Recommended Dosages Based on Metabolic Status
Extensive Metabolizers (EMs) and Intermediate Metabolizers (IMs): 84 mg taken orally twice daily.
Poor Metabolizers (PMs): 84 mg taken orally once daily.
Important Administration Instructions
Swallow the capsules whole, preferably with water. Do not crush, dissolve, or open the capsules.
Eliglustat can be taken with or without food.
Avoid consuming grapefruit or drinking grapefruit juice.
If a dose of eliglustat is missed, take the prescribed dose at the next scheduled time. Do not double the next dose.
For patients currently receiving imiglucerase, velaglucerase alfa, or taliglucerase alfa treatment, eliglustat can be initiated 24 hours after the last enzyme replacement therapy (ERT) administration.
Dose Adjustment for Eliglustat (Cerdelga)
Management of Special Situations
Cardiac Event Management: When plasma concentrations of eliglustat are significantly elevated, it may cause prolongation of electrocardiogram (ECG) intervals (PR, QTc, and QRS), increasing the risk of arrhythmias.

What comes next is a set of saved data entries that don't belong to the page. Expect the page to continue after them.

Lemma Task_new_inv ev ctx p f args s task s' : Task_new code ev ctx p f args s = (Ret task, s') ->
  exists st o1 o2, s' = set_objects o2 s /\
    GetStreamOrderedEvent ctx ev = Ret st /\ o_stores o1 = o_stores (sys_objects s) /\
    quiet (sys_objects s) o1 /\
    StoreArgsAndSetPostcondition (l_params (code f)) st ev args o1 = (Ret (arguments task), o2) /\
    MergePreconditions (AddTaskDependencies (Contexts.has_value Contexts.TStreamOrdered ctx)
      (arguments task) (mkTaskBase [] None p)) = Ret (task_base task) /\
    completion_event task = ev /\ task_lambda task = f /\ task_context task = ctx.
Proof.
  unfold Task_new. intros (ps & s1 & E1 & E)%sm_bind_inv.
  apply sm_bind_inv in E as (st & s2 & E2 & E). apply sm_lift_inv in E2 as [E2 ->].
  apply sm_bind_inv in E as (xs & s3 & E3 & E). apply on_objs_inv in E3 as (o2 & E3 & ->).
  apply sm_bind_inv in E as (base & s4 & E4 & E). apply sm_lift_inv in E4 as [E4 ->].
  injection E as <- <-. exists st, (sys_objects s1), o2. cbn.
  assert (exists h, s1 = set_objects (set_heap h (sys_objects s)) s /\
                    quiet_heap (o_heap (sys_objects s)) h) as (h & -> & Q1 & Q2).
  { destruct (l_ret (code f)) as [ks|].
    - apply on_sys_heap_inv in E1 as (h & E1 & ->).
      exists h. split; [done|]. by eapply make_promise_tuple_quiet.
    - injection E1 as _ <-. exists (o_heap (sys_objects s)). split; [|done].
      by destruct s as [[]]. }
  by split_and!.
Qed.

Lemma StoreArgs_quiet params st ef args o xs o' :
  StoreArgsAndSetPostcondition params st ef args o = (Ret xs, o') -> quiet (V := V) o o'.
Proof. intros (gss & A & _)%ToTaskArguments_accessed. by eapply accessed_quiet. Qed.

Context (util : outcome Processor).

(** A task for a GPU is deleted by another one. *)
Lemma spawn_delete_inv p ev tid s s' :
  ((if decide (type_ p = GPU)
    then u ← sm_lift util; spawn (mkSpawn (proc_ u) DELETE_TASK (Some tid) ev 0);; mret tt
    else mret tt) : SM (@System _ V) unit) s = (Ret tt, s') ->
  sys_objects s' = sys_objects s /\ sys_tasks s' = sys_tasks s /\ (ids_above s -> ids_above s') /\
  exists u, sys_spawned s' = sys_spawned s ++
    (if decide (type_ p = GPU) then [mkSpawn u DELETE_TASK (Some tid) ev 0] else []).
Proof.
  intros E. destruct (decide (type_ p = GPU)).
  - apply sm_bind_inv in E as (u & s1 & E1 & E). apply sm_lift_inv in E1 as [_ ->].
    injection E as <-. split_and!; [done|done|done|]. by exists (proc_ u).
  - injection E as <-. split_and!; [done|done|done|]. exists NO_PROC. by rewrite app_nil_r.
Qed.

(** The barrier of the context gets the event of the token. *)
Lemma barrier_inv b done s s' :
  ((match b with Some b => Barrier_AddPrecondition b done | None => mret tt end) : SM (@System _ V) unit) s =
    (Ret tt, s') ->
  sys_objects s' = sys_objects s /\ sys_tasks s' = sys_tasks s /\ sys_spawned s' = sys_spawned s /\
  (ids_above s -> ids_above s').
Proof.
  destruct b as [b|]; intros E; [|by injection E as <-]. unfold Barrier_AddPrecondition in E.
  apply sm_bind_inv in E as (es & s1 & E1 & E). apply sm_lift_inv in E1 as [_ ->]. by injection E as <-.
Qed.

Lemma defer_task_spec ctx p f args s tok s' :
  defer_task code util ctx p f args s = (Ret tok, s') ->
  exists task w, defer_result ctx p f args s tok s' task w.
Proof.
  unfold defer_task. intros (w & s1 & E1 & E)%sm_bind_inv.
  apply on_sys_heap_inv in E1 as (h1 & E1 & ->). injection E1 as <- <-.
  apply sm_bind_inv in E as (func & s2 & E2 & E).
  destruct (GetTaskId_only_ids f (type_ p)
    (set_objects (set_heap (set_rt (mkRuntime (S (next_user (sys_rt s))) (triggered (sys_rt s))
       (released (sys_rt s)) (deleted (sys_rt s)) (pending_ops (sys_rt s)))
       (o_heap (sys_objects s))) (sys_objects s)) s)) as (id & s2' & E2' & Ho & _ & Ht & Hsp).
  pose proof (fun Ha => GetTaskId_above f (type_ p) _ func s2 E2 Ha) as Hids.
  change (GetTaskId f (type_ p) _) with (GetTaskId f (type_ p) (set_objects (set_heap (set_rt
    (mkRuntime (S (next_user (sys_rt s))) (triggered (sys_rt s))
       (released (sys_rt s)) (deleted (sys_rt s)) (pending_ops (sys_rt s)))
       (o_heap (sys_objects s))) (sys_objects s)) s)) in E2.
  rewrite E2 in E2'. injection E2' as <- <-.
  rewrite sm_get_bind in E.
  apply sm_bind_inv in E as (ev & s3 & E3 & E). injection E3 as <- <-.
  apply sm_bind_inv in E as (task & s4 & E4 & E).
  apply Task_new_inv in E4 as (st & o1 & o2 & -> & Hst & Ho1 & Q1 & Hargs & Hm & Hc & Hl & Hctx).
  apply sm_bind_inv in E as ([] & s5 & E5 & E). injection E5 as <-.
  apply sm_bind_inv in E as ([] & s6 & E6 & E).
  apply spawn_delete_inv in E6 as (Ho6 & Ht6 & Ha6 & u & Hsp6). cbn in Ho6, Ht6, Ha6, Hsp6.
  rewrite <- (assoc_L (++)) in Hsp6. cbn [app] in Hsp6.
  set (l := if decide (type_ p = GPU) then _ else _) in Hsp6.
  apply sm_bind_inv in E as (results & s7 & E7 & E). apply sm_lift_inv in E7 as [Hres ->].
  apply sm_bind_inv in E as ([] & s8 & E8 & E).
  apply on_sys_heap_inv in E8 as (h8 & E8 & ->). injection E8 as <-.
  apply sm_bind_inv in E as ([] & s9 & E9 & E). injection E as <- <-.
  apply barrier_inv in E9 as (Ho9 & Ht9 & Hsp9 & Ha9). cbn in Ho9, Ht9, Hsp9, Ha9. rewrite Ho6 in Ho9.
  pose proof (StoreArgs_quiet _ _ _ _ _ _ _ Hargs) as Q2.
  cbn [sys_objects add_spawn] in Ho1, Q1. rewrite Ho in Ho1, Q1.
  destruct Q1 as [L1 U1], Q2 as [L2 U2]. cbn in L1, U1.
  exists task, (next_user (sys_rt s)). unfold sys_rt, o_rt in *.
  split; cbn; unfold sys_rt, o_rt; rewrite ?Ho9; cbn.
  - done.
  - lia.
  - rewrite L2, L1. done.
  - by rewrite Ht9, Ht6, Ht.
  - rewrite Hsp9, Hsp6, Hsp, Ht. do 2 eexists. by apply list_lookup_middle.
  - rewrite Hsp9, Hsp6, Hsp. by apply prefix_app_r.
  - by rewrite Hc, Hsp.
  - done.
  - done.
  - exists st, o1, o2. rewrite Hc, Hctx. done.
  - by rewrite Hctx.
  - by rewrite Hc.
  - by rewrite Hc.
  - exists func, (default 0 (Contexts.get_priority ctx)), u. split.
    + rewrite Hsp9, Hsp6. unfold l. by rewrite Hsp, Ht.
    + intros Ha. destruct (Hids Ha) as [Hf Ha2]. auto.
Qed.
End Spec.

Avoid use in patients with pre-existing heart conditions, including congestive heart failure, recent acute myocardial infarction, bradycardia, heart block, and ventricular arrhythmias.
Long QT Syndrome
Concomitant use with Class IA (e.g., quinidine, procainamide) and Class III (e.g., amiodarone, sotalol) antiarrhythmic drugs is not recommended.
Infection Management: If a severe infection occurs, timely evaluation and appropriate measures should be taken.
Use of Eliglustat (Cerdelga) in Special Populations
Patients with Renal Impairment
Extensive Metabolizers (EMs): Avoid use in patients with end-stage renal disease (ESRD) (estimated creatinine clearance [eCLcr] less than 15 mL/min, with or without dialysis).
No dose adjustment is required for patients with mild, moderate, or severe renal impairment.
Intermediate Metabolizers (IMs) and Poor Metabolizers (PMs): Avoid use of eliglustat in patients with any degree of renal impairment.
Patients with Hepatic Impairment
Extensive Metabolizers (EMs): Contraindicated in patients with severe (Child-Pugh Class C) hepatic impairment.
Contraindicated in patients with moderate (Child-Pugh Class B) hepatic impairment.
Contraindicated in patients with mild (Child-Pugh Class A) hepatic impairment who are taking strong or moderate CYP2D6 inhibitors.
Intermediate Metabolizers (IMs) and Poor Metabolizers (PMs): Contraindicated in patients with any degree of hepatic impairment.
Lactation
There are no human data available regarding whether eliglustat is present in human milk, its effects on breastfed infants, or its effects on milk production.
When a drug is present in animal milk, it is likely to be present in human milk.
Consider the developmental and health benefits of breastfeeding, the mother’s clinical need for eliglustat, and any potential adverse effects of eliglustat or the underlying maternal condition on the breastfed child.